Former justice secretary Kenny MacAskill has called for the Scottish Government to set up a prisoner release programme to tackle coronavirus.
Writing in the Scotsman, Mr MacAskill said the state has a duty of care to inmates in its prisons, which are “geared toward hothousing the virus, rather than shielding the prisoner from infection”.
Last week, MSPs passed the Scottish Government’s emergency Coronavirus (Scotland) Bill which put in place provisions to allow prisoners to be released should the prison estate become overwhelmed.
Under the new law, only those convicted of sexual or terror offences or someone who poses a threat to an identified person will be exempt from release.
Further legislation will have to be passed in Holyrood before the release of some prisoners would be made legal.
Current Justice Secretary Humza Yousaf also gave MSPs an assurance before the law passed that public safety would be a key consideration in any scheme.
Mr MacAskill also claimed he had been told that up to 25% of prison staff were absent from work, either through illness or self isolating and that personal protective equipment (PPE) was “hasn’t yet appeared”.
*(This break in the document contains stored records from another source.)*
(** The same without a choice of values: the call returns as soon as every
    per-node call does. *)
Lemma all_nodes_completes depth G weight wiener_index I W nodes :
  (unwrap G).2 = Ok (Some I) →
  (whole_graph_wiener_index (Some I) weight wiener_index).2 = Ok W →
  iter I = Ok nodes →
  (∀ v, v ∈ nodes →
        ∃ x, (closeness_vitality_at order depth I (Some v) weight (Some W)).2 = Ok x) →
  ∃ r, (closeness_vitality_at order (S depth) G None weight wiener_index).2 = Ok r.
Proof.
  intros HI HW Hn Hx.
  set (tasks := delayed_tasks
    (λ v, closeness_vitality_at order depth I (Some v) weight (Some W)) nodes).
  assert (Forall (λ t : Node * Py (Node * pyval), ∃ a, t.2.2 = Ok a) tasks) as Hall.
  { apply Forall_forall. intros t [v [-> Hv]]%list_elem_of_fmap. cbn [fst snd].
    destruct (Hx v Hv) as [x Hxv]. exists (v, x). by rewrite bind_outcome, Hxv. }
  rewrite <- (arrive_perm order _ tasks) in Hall.
  destruct (collect_returns (λ t : Node * Py (Node * pyval), t.2.2) _ Hall)
    as [result Hp].
  assert ((Parallel order tasks).2 = Ok result) as Hpar by exact Hp.
  exists (PyDict (dict result)).
  rewrite all_nodes_call, bind_outcome, HI, bind_outcome, HW, bind_outcome.
  cbn [local mret Py_ret snd]. rewrite bind_outcome.
  change (call (Iter I) (iter I)).2 with (iter I). rewrite Hn.
  fold tasks. by rewrite bind_outcome, Hpar.
Qed.

End Branches.

(** ** Counting the computations of the whole-graph Wiener index *)

Section Counting.
Context `{Collaborators}.
Variable order : arrival.










End Counting.

(** ** Statements about the function *)

Section Statements.
Context `{Collaborators}.
Variable order : arrival.

(** Deeper call stacks change nothing: the per-node calls take the
    single-node branch and never call the function again. *)
Lemma depth_irrelevant depth G node weight wiener_index :
  closeness_vitality_at order (2 + depth) G node weight wiener_index
  = closeness_vitality order G node weight wiener_index.
Proof. reflexivity. Qed.

(** C1.  The adapter has no case for a plain graph.  For a graph that is an
    instance of none of the four wrapper classes the chain of class tests
    leaves the local [I] unbound, and a call that leaves out the Wiener index
    fails with an unbound-local error on [I]: the graph is not passed
    through. *)
Theorem plain_graph_not_passed_through G node weight :
  is_plain G = true →
  unwrap G = ([], Ok None)
  ∧ closeness_vitality order G node weight None = ([], Raise (UnboundLocalError "I")).
Proof.
  intros Hp. split; [by apply unwrap_plain|].
  apply plain_unbound; [assumption | by right].
Qed.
The Scottish Prison Service declined to comment on staffing but said there was a “sufficient supply” of PPE available for staff and more orders were in place to increase stores of equipment.
The Scottish Government has claimed staff absences are being kept under review by the Justice Secretary.
Mr MacAskill wrote: “The state, having taken away their freedom, has a duty of care towards them. Yet harm is now faced by all those incarcerated.
“The whole atmosphere of a prison after all is more geared towards hothousing the virus, rather than shielding the prisoner from infection.
“The closed and confined space, the limited movement and shared facilities are all aspects that accentuate rather than mitigate harm.
“On top of that, there’s the added pressure of bulging prison numbers with some doubled or even trebled up, the ability to self-isolate almost non-existent and shielding problematic to say the least.”
Mr MacAskill, who is now MP for East Lothian, called on the Scottish and UK governments to look into release programmes.
Mr MacAskill said “a prisoner release scheme is needed” but clarified it “can’t be for everyone”.
He added: “It needs to be looked at on an individual basis and there’s a duty to ensure that they’ve got somewhere to go. But they can be let out on licence and remain at home.
“Both governments in Scotland and in London have intimated a willingness to do so.
“They need to do so fast, but we need to support them in that. It’ll be better for them, for officers and indeed for all of us.”
A spokeswoman for the Scottish Government said: “Work is ongoing to identify those who have a short sentence and coming to the end of their sentence, excluding certain categories.
“We are continuing to work with the Scottish Prison Service and other stakeholders to discuss the impact of Covid-19 on prison release.
“Regulations would have to be placed before Parliament before any prisoners could be released under emergency release powers.”